I chose to forget about “50 Shades” over the years, as it had no relevance to my life or my values; however, I now find it increasingly difficult to ignore its existence when there are posters and advertisements for it everywhere. The movie adaptation is also not uniquely an American obsession; “50 Shades” is known all over Ireland and I saw more advertisements for it in Paris than I could count.

I tried to understand why the “50 Shades” craze is an international occurrence. Does no one else see the extremely unhealthy relationship between the two main characters that is evident from the movie trailer alone?

I get it. The whole premise of an erotic novel is to supposedly provide an outlet for inner desires or some of the darker fantasies of the human mind – a release of some sort. However, I doubt erotic novels are supposed to show women that it is acceptable to be dominated in every sense of the word; that women should have no control over their own lives and should submit to the whims and demands of the man in their life; and that all actions towards their partner are acceptable if they’re done in the name of love.
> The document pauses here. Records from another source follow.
(** X21. On words whose line numbers never decrease, [isLineEnd] holds
    exactly for the last word of each line, although its loop only
    looks at the next word. *)
Theorem isLineEnd_last_of_line (words : list Main.word) (i : nat) :
  linesAscend words ->
  (Main.isLineEnd i words = true
   <-> forall j, i < j < length words ->
         Main.line (nth j words Main.dummy_word)
         <> Main.line (nth i words Main.dummy_word)).
Proof.
  intros Hs. rewrite isLineEnd_next.
  destruct (nth_error words (i + 1)) as [w |] eqn:E.
  - assert (Hlen : i + 1 < length words)
      by (apply nth_error_Some; congruence).
    assert (Ew : nth (i + 1) words Main.dummy_word = w)
      by (now apply nth_error_nth).
    rewrite negb_true_iff, Nat.eqb_neq. split.
    + intros Hne j Hj.
      pose proof (linesAscend_nth words i (i + 1) Hs ltac:(lia) Hlen) as H1.
      pose proof (linesAscend_nth words (i + 1) j Hs ltac:(lia) ltac:(lia)) as H2.
      rewrite Ew in H1, H2. lia.
    + intros H. rewrite <- Ew. apply H. lia.
  - apply nth_error_None in E. split; [| reflexivity].
    intros _ j Hj. lia.
Qed.
Lemma bind_do_WriteFile {B} name data (k : option gostring -> M B) w :
  bind (do_WriteFile env name data) k w =
    k (WriteFile_err env name data) (after [WriteFile name data] w).
Proof. reflexivity. Qed.

Lemma bind_bind {A B C} (m : M A) (k1 : A -> M B) (k2 : B -> M C) w :
  bind (bind m k1) k2 w = bind m (fun a => bind (k1 a) k2) w.
Proof. unfold bind. by destruct (m w) as [[a|code|] w1]. Qed.

Lemma do_MkdirAll_run path w :
  do_MkdirAll env path w =
    (Return (MkdirAll_err env path), after [MkdirAll path] w).
Proof. reflexivity. Qed.

Lemma bind_call {A B} (m : Mistral.M A) (k : A -> M B) w :
  bind (call m) k w =
    k (fst (m (client_world w))) (called (snd (m (client_world w))) w).
Proof. unfold bind. by rewrite call_run. Qed.

Lemma bind_getAPIKey {B} f (k : gostring -> M B) w :
  bind (getAPIKey env f) k w =
    if decide (apiKey f <> []) then k (apiKey f) w
    else if decide (Getenv_MISTRAL_API_KEY env = []) then (Exit 1, w)
         else k (Getenv_MISTRAL_API_KEY env) w.
Proof.
  unfold bind, getAPIKey. destruct (decide _); [done|].
  by destruct (decide _).
Qed.

Lemma bind_getAPIKey_missing {B} f (k : gostring -> M B) w :
  apiKey f = [] -> Getenv_MISTRAL_API_KEY env = [] ->
  bind (getAPIKey env f) k w = (Exit 1, w).
Proof.
  intros Hk He. rewrite bind_getAPIKey.
  destruct (decide _) as [H|_]; [by destruct H|].
  by destruct (decide _).
Qed.

Lemma bind_getAPIKey_flag {B} f (k : gostring -> M B) w :
  apiKey f <> [] -> bind (getAPIKey env f) k w = k (apiKey f) w.
Proof. intros Hk. rewrite bind_getAPIKey. by destruct (decide _). Qed.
“But he or she loves me” is a phrase that is often said by victims of abuse in defense of their partner. Do you see where the problem lies? This excuses the abusive partner from the hurt that he or she has caused and allows it to happen again. There is a fine line between sadism and masochism acts in the bedroom and partner abuse, and that line is mutual consent between the partners. From what I can tell, there is pressure on Steele to perform these acts with Grey, and forced consent is not the type of consent that people who generally participate in BDSM (bondage and discipline, dominance and submission, sadism and masochism) adhere to. There has to be a willingness and clear consent to whatever may occur in the bedroom.
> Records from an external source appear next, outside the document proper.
(** What the protecting loop leaves in every word. *)
Lemma mst_protect_get n : forall b up dp usn b',
  mst_protect b up dp usn n = Ok b' ->
  0 <= up -> up + Z.of_nat n < dp ->
  zlen b' = zlen b /\
  forall j, aget b' j =
    if (up <? j) && (j <=? up + Z.of_nat n) then aget b (dp + 256 * (j - up - 1))
    else if sect_pos dp n j then Ok usn else aget b j.
Proof.
  induction n as [|n IH]; intros b up dp usn b' H Hup Hdp; cbn [mst_protect] in H.
  - res_inv. split; [done|]. intros j. rewrite sect_pos_0. zcase; lia || done.
  - res_inv. apply aset_inv in E0 as [R1 ->]. apply aset_inv in E1 as [R2 ->].
    autorewrite with zlen in R2. change block_words with 256 in H.
    apply IH in H as [L G]; [|lia..].
    split; [autorewrite with zlen in L; done|]. intros j. rewrite G.
    rewrite sect_pos_S. clear G IH.
    destruct (Z.ltb_spec (up + 1) j); destruct (Z.leb_spec j (up + 1 + Z.of_nat n)); cbn [andb].
    + zdec. replace (dp + 256 + 256 * (j - (up + 1) - 1)) with (dp + 256 * (j - up - 1)) by lia.
      rewrite !aget_insert_ne by lia. done.
    + zdec. destruct (sect_pos (dp + 256) n j) eqn:S; [by rewrite orb_true_r|].
      rewrite orb_false_r. destruct (Z.eqb_spec j dp) as [->|].
      * rewrite aget_insert_eq by (autorewrite with zlen; lia). done.
      * rewrite !aget_insert_ne by lia. done.
    + zdec. rewrite sect_pos_lt by lia.
      destruct (Z.ltb_spec up j); cbn [andb].
      * replace j with (up + 1) in * by lia.
        rewrite aget_insert_ne, aget_insert_eq by lia. rewrite <- E. f_equal. lia.
      * zdec. rewrite !aget_insert_ne by lia. done.
    + lia.
Qed.

(** What the restoring loop leaves in every word. *)
Lemma mst_restore_get n : forall b up dp b',
  mst_restore b up dp n = Ok b' ->
  0 <= up -> up + Z.of_nat n < dp ->
  zlen b' = zlen b /\
  forall j, aget b' j =
    if sect_pos dp n j then aget b (up + 1 + (j - dp) / 256) else aget b j.
Proof.
  induction n as [|n IH]; intros b up dp b' H Hup Hdp; cbn [mst_restore] in H.
  - res_inv. split; [done|]. intros j. by rewrite sect_pos_0.
  - res_inv. apply aset_inv in E0 as [R1 ->]. change block_words with 256 in H.
    apply IH in H as [L G]; [|lia..].
    split; [autorewrite with zlen in L; done|]. intros j. rewrite G, sect_pos_S. clear G IH.
    destruct (sect_pos (dp + 256) n j) eqn:S.
    + rewrite orb_true_r.
      unfold sect_pos in S. rewrite !andb_true_iff, Z.leb_le, Z.ltb_lt in S.
      replace (j - (dp + 256)) with (j - dp + (-1) * 256) in * by lia.
      rewrite Z.div_add in * by lia.
      rewrite aget_insert_ne by lia. f_equal. lia.
    + rewrite orb_false_r. destruct (Z.eqb_spec j dp) as [->|].
      * rewrite Z.sub_diag, Z.div_0_l, Z.add_0_r, E by lia.
        rewrite aget_insert_eq by lia. done.
      * rewrite aget_insert_ne by lia. done.
Qed.

Lemma mst_protect_total n : forall b up dp usn,
  0 <= up -> up + Z.of_nat n < dp -> dp + 256 * (Z.of_nat n - 1) < zlen b ->
  exists b', mst_protect b up dp usn n = Ok b'.
Proof.
  induction n as [|n IH]; intros b up dp usn Hup Hdp Hb; cbn [mst_protect]; [eauto|].
  destruct (aget_total b dp) as [w ->]; [lia|]. cbn [mbind res_bind].
  rewrite aset_ok by lia. cbn [mbind res_bind].
  rewrite aset_ok by (autorewrite with zlen; lia). cbn [mbind res_bind].
  change block_words with 256. apply IH; autorewrite with zlen; lia.
Qed.
(* ===== verification/Runlist.v ===== *)
(** Runlists (libntfs/runlist.c, include/runlist.h): the data, their memory
    blocks, and the operations that look a cluster up or cut a list.

    A runlist pointer is the list of the elements that can be reached from it
    up to the end of its memory block, [None] for NULL; moving the pointer
    forward is taking the tail.  Elements after the terminator (length 0) are
    allocated but meaningless.  The meaning of a runlist is the function from
    virtual to logical cluster numbers [rl_den]; [ntfs_rl_vcn_to_lcn] is shown
    to compute it and [ntfs_rl_truncate] to restrict it. *)

From S2P Require Import Prelude.

Record runlist_element := mk_rle { vcn : Z; lcn : Z; len : Z }.

#[global] Instance runlist_element_eq_dec : EqDecision runlist_element.
Proof. solve_decision. Defined.

Abbreviation runlist := (list runlist_element).

Definition set_vcn (r : runlist_element) (v : Z) := mk_rle v (lcn r) (len r).
Definition set_lcn (r : runlist_element) (l : Z) := mk_rle (vcn r) l (len r).
Definition set_len (r : runlist_element) (n : Z) := mk_rle (vcn r) (lcn r) n.

(** The special values of an lcn (include/attrib.h). *)
Definition LCN_HOLE : Z := -1.
Definition LCN_RL_NOT_MAPPED : Z := -2.
Definition LCN_ENOENT : Z := -3.
Definition LCN_EINVAL : Z := -4.

(** ** Memory blocks of runlists *)

Definition sizeof_rle : Z := 24.

(** [(n * sizeof(runlist_element) + 0xfff) & ~0xfff] *)
Definition rl_block_bytes (n : Z) : Z :=
  Z.land (n * sizeof_rle + 0xfff) (Z.lnot 0xfff).

(** Elements that fit in a block of [b] bytes. *)
Definition rl_capacity (b : Z) : Z := b / sizeof_rle.

(** The library copies and moves elements with [memcpy] and [memmove]. *)
Definition ntfs_rl_mm (base : runlist) (dst src size : Z) : res runlist :=
  if negb (dst =? src) && (0 <? size) then
    xs ← aslice base src size; awrite base dst xs
  else Ok base.
(** The end marker the source brings: nothing to do but set its lcn. *)
Lemma merge_marker_same R u J e dend :
  good 0 e R -> vcn u = e -> len u = 0 -> 0 <= dend <= zlen R ->
  merge_marker (R ++ u :: J) dend e = Ok (R ++ set_lcn u LCN_ENOENT :: J).
Proof.
  intros G V L Hd. unfold merge_marker. rewrite (rl_end_from_inside R u J 0 e) by done.
  cbn [mbind res_bind]. step_get R u J. rewrite V, Z.leb_refl, Z.eqb_refl. cbn [negb].
  by rewrite aset_mid.
Qed.

(** After the end: the operation for each terminator of the destination. *)
Lemma end_merge_into D term J De M t W sv se :
  good 0 De D -> vcn term = De -> len term = 0 ->
  lcn term = LCN_ENOENT \/ lcn term = LCN_RL_NOT_MAPPED ->
  rl_cap (zlen D + 1) <= zlen (D ++ term :: J) ->
  good sv se M -> M <> [] -> all_mapped M -> vcn t = se -> De <= sv -> se < 2 ^ 63 ->
  (lcn term = LCN_RL_NOT_MAPPED -> De < sv ->
     zlen D + zlen M + 2 < rl_cap (zlen D + zlen M + 2)) ->
  exists R J',
    merge_into (D ++ term :: J) (zlen D + 1) (M ++ t :: W)
      (zlen M + (if LCN_RL_NOT_MAPPED <=? lcn term then 1 else 0)) (zlen D)
      ((lcn term <? LCN_RL_NOT_MAPPED) || (De =? sv)) (LCN_RL_NOT_MAPPED <=? lcn term)
    = Ok (R ++ (if LCN_RL_NOT_MAPPED <=? lcn term then t else set_vcn term se) :: J') /\
    good 0 se R /\
    (forall w, rl_den R w = rl_den (D ++ gap_run LCN_RL_NOT_MAPPED De sv ++ M) w) /\
    zlen D <= zlen R /\
    rl_cap (zlen R + 1) <=
      zlen (R ++ (if LCN_RL_NOT_MAPPED <=? lcn term then t else set_vcn term se) :: J').
Proof.
  intros GD Vt Lt Tt Hcap GM NM MM Vs Hsv Hse Hroom. unfold merge_into.
  pose proof (good_le _ _ _ GD). pose proof (good_le _ _ _ GM).
  destruct Tt as [Tt|Tt]; rewrite Tt in *.
  - change (LCN_RL_NOT_MAPPED <=? LCN_ENOENT) with false.
    change (LCN_ENOENT <? LCN_RL_NOT_MAPPED) with true. cbn [orb]. rewrite Z.add_0_r.
    apply (rl_insert_end_spec grants); done.
  - change (LCN_RL_NOT_MAPPED <=? LCN_RL_NOT_MAPPED) with true.
    change (LCN_RL_NOT_MAPPED <? LCN_RL_NOT_MAPPED) with false. cbn [orb].
    destruct (Z.eqb_spec De sv) as [<-|E].
    + unfold gap_run. rewrite Z.ltb_irrefl. by apply (rl_replace_end_spec grants) with (De := De).
    + destruct (rl_append_end_spec grants D term t M W sv J (zlen D + 1) (zlen M + 1) (zlen D))
        as (J' & E1 & C1); rewrite ?Vs; try done; try lia.
      { specialize (Hroom eq_refl ltac:(lia)).
        replace (zlen D + 1 + (zlen M + 1)) with (zlen D + zlen M + 2) by lia. done. }
      pose proof (gap_run_good LCN_RL_NOT_MAPPED De sv) as Gg. unfold gap_run in *.
      rewrite (proj2 (Z.ltb_lt De sv)) in Gg |- * by lia.
      assert (set_len term (sv - vcn term) = mk_rle De LCN_RL_NOT_MAPPED (sv - De)) as Es
        by (unfold set_len; by rewrite Vt, Tt).
      rewrite Es in *. eexists (D ++ mk_rle De LCN_RL_NOT_MAPPED (sv - De) :: M), J'.
      split; [rewrite E1; app_eq|]. split; [|split; [done|split; [zlen_solve|]]].
      * eapply good_app; [done|]. apply (good_app De sv se [_]); [|done].
        apply Gg; unfold LCN_RL_NOT_MAPPED; lia.
      * etransitivity; [|etransitivity; [apply C1|]]; [apply rl_cap_mono; zlen_solve|zlen_solve].
Qed.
Abuse can be mental or physical; just because he or she didn’t leave a mark doesn’t mean that it is not abuse. Coercing someone into actions that they don’t want to do, like what Grey does to Steele, is abuse and not a part of the BDSM culture. Basically, Grey’s form of love is sex in ways that he can exert control over Steele and this mentality carries over into daily life for Grey, where Steele also submits to him.
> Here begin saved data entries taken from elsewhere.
(** The key of an entry of the node, with what follows it. *)
Lemma key_at pre e post : e_key_length e + 16 <= zlen e -> 0 <= e_key_length e ->
  exists r, drop (Z.to_nat (zlen pre + 16)) (pre ++ e ++ post) = e_key e ++ r /\ zlen (e_key e) = e_key_length e.
Proof.
  intros Hl H0. exists (drop (Z.to_nat (e_key_length e)) (drop 16 e) ++ post). split.
  - unfold e_key. rewrite (app_assoc (take _ _)), take_drop. replace (Z.to_nat (zlen pre + 16)) with (length pre + 16)%nat by (unfold zlen; lia).
    rewrite <- drop_drop, drop_app_length, drop_app_le; [done|]. unfold zlen in Hl. lia.
  - unfold e_key, zlen in *. rewrite length_take, length_drop. lia.
Qed.

Lemma key_length_nonneg e : entry_ok e -> 0 <= e_key_length e.
Proof.
  intros [Hb _ _]. assert (bytes (take 2 (drop 10 e))) as Hr%le_range by (apply Forall_take, Forall_drop, Hb). apply Hr.
Qed.

Lemma lookup_loop_spec key : valid key -> forall b fuel a item, good_node (a ++ b) -> (length b < fuel)%nat ->
  exists b1 b2 found, b = b1 ++ b2 /\ Forall (greater key) b1 /\
    ie_lookup_loop fuel fix_ collate rule ictx key (node_of h0 h1 (a ++ b) last slack) (offset_of h1 a)
      (node_length h1 (a ++ b) last) item
    = Ok (node_of h0 h1 (a ++ b) last slack, offset_of h1 (a ++ b1), item + zlen b1, found) /\
    match b2 with
    | [] => found = false
    | e :: _ => if (found : bool) then cmp key (e_key e) = Eq else less key e
    end.
Proof.
  intros Hk. induction b as [|e b IH]; intros [|fuel] a item G Hf; [lia| |cbn in Hf; lia|].
  - exists [], [], false. split_and!; [done|constructor| |done]. rewrite app_nil_r in *. rewrite zlen_nil, Z.add_0_r.
    pose proof (gn_wf _ G) as W. pose proof (eo_size _ (proj1 (nw_last _ _ _ _ W))) as Hs. pose proof (gn_last _ G) as Hg.
    assert (node_length h1 a last = offset_of h1 a + zlen last) as -> by (unfold node_length, offset_of; lia).
    destruct (node_split_last h0 h1 last a slack (nw_h0 _ _ _ _ W)) as (pre & -> & <-). cbn [ie_lookup_loop].
    zdec. rewrite length_at by apply Hg. cbn [mbind res_bind]. zdec. rewrite check_good by done. cbn [mbind res_bind Z.ltb Z.compare].
    rewrite end_at, (proj2 (nw_last _ _ _ _ W)) by apply Hg. done.
  - pose proof (gn_wf _ G) as W. destruct (wf_mid _ _ _ _ _ _ W) as [He Hend]. pose proof (gn_good _ G) as Hgs.
    apply Forall_app in Hgs as [_ Hgs]. apply Forall_cons_1 in Hgs as [Hg _].
    pose proof (gn_keys _ G) as Hks. apply Forall_app in Hks as [_ Hks]. apply Forall_cons_1 in Hks as [Hke _].
    destruct (node_split h0 h1 last a e b slack (nw_h0 _ _ _ _ W)) as (pre & En & Ep). cbn [ie_lookup_loop].
    pose proof (eo_size _ He) as Hs. pose proof (zlen_nonneg (concat b)). pose proof (zlen_nonneg last).
    assert (node_length h1 (a ++ e :: b) last = offset_of h1 a + zlen e + zlen (concat b) + zlen last) as El.
    { unfold node_length, offset_of. rewrite concat_app, concat_cons, !zlen_app. lia. }
    rewrite El. zdec. rewrite En, <- Ep, length_at by done. cbn [mbind res_bind]. zdec.
    rewrite check_good by done. cbn [mbind res_bind Z.ltb Z.compare]. rewrite end_at, Hend by done. cbn [mbind res_bind].
    rewrite key_length_at by done. cbn [mbind res_bind].
    destruct (key_at pre e (concat b ++ last ++ slack) (eg_key _ _ _ Hg Hend) (key_length_nonneg e He)) as (r & Er & Ekl).
    rewrite Er, <- Ekl. pose proof (collate_cmp key [] (e_key e) r Hk Hke) as Ecmp. rewrite app_nil_r in Ecmp. rewrite Ecmp. cbn [mbind res_bind].
    destruct (cmp key (e_key e)) eqn:Ec; cbn [sgn]; change NTFS_COLLATION_ERROR with (-2); cbn [Z.eqb Pos.eqb].
    + exists [], (e :: b), true. rewrite app_nil_r, zlen_nil, Z.add_0_r, Ep. split_and!; [done|constructor|done|done].
    + exists [], (e :: b), false. rewrite app_nil_r, zlen_nil, Z.add_0_r, Ep. split_and!; [done|constructor|done|done].
    + rewrite next_at by done. cbn [mbind res_bind]. rewrite <- En, Ep, <- El, <- offset_snoc.
      assert (a ++ e :: b = (a ++ [e]) ++ b) as Ea by (by rewrite <- app_assoc).
      destruct (IH fuel (a ++ [e]) (item + 1)) as (b1 & b2 & found & Eb & Hgt & E & Hm); [by rewrite <- Ea|cbn in Hf; lia|].
      rewrite <- Ea in E. exists (e :: b1), b2, found. rewrite Eb. split_and!; [done|by constructor| |done].
      by rewrite <- Eb, E, zlen_cons, <- app_assoc, Z.add_assoc.
Qed.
The idea of constant submission in all areas of life is not one that should be impressed upon women. If one wishes to partake in such activities of their own free will, then by all means, enjoy yourself. If you are pressured, or the controlling attitude of the partner bleeds over into all aspects of the relationship outside the bedroom, then there is a problem.

The movie is, at its buried core, a romance. However, this is the type of romance that shouldn’t be stressed upon women. Young, impressionable women watching the movie can get the wrong idea of love and healthy relationships and there are enough problems with abuse without conditioning girls that Grey and Steele’s relationship is what to expect from a “love story.” Mr. Grey may want to see me now, but you can be sure that I will not be accepting his invitation.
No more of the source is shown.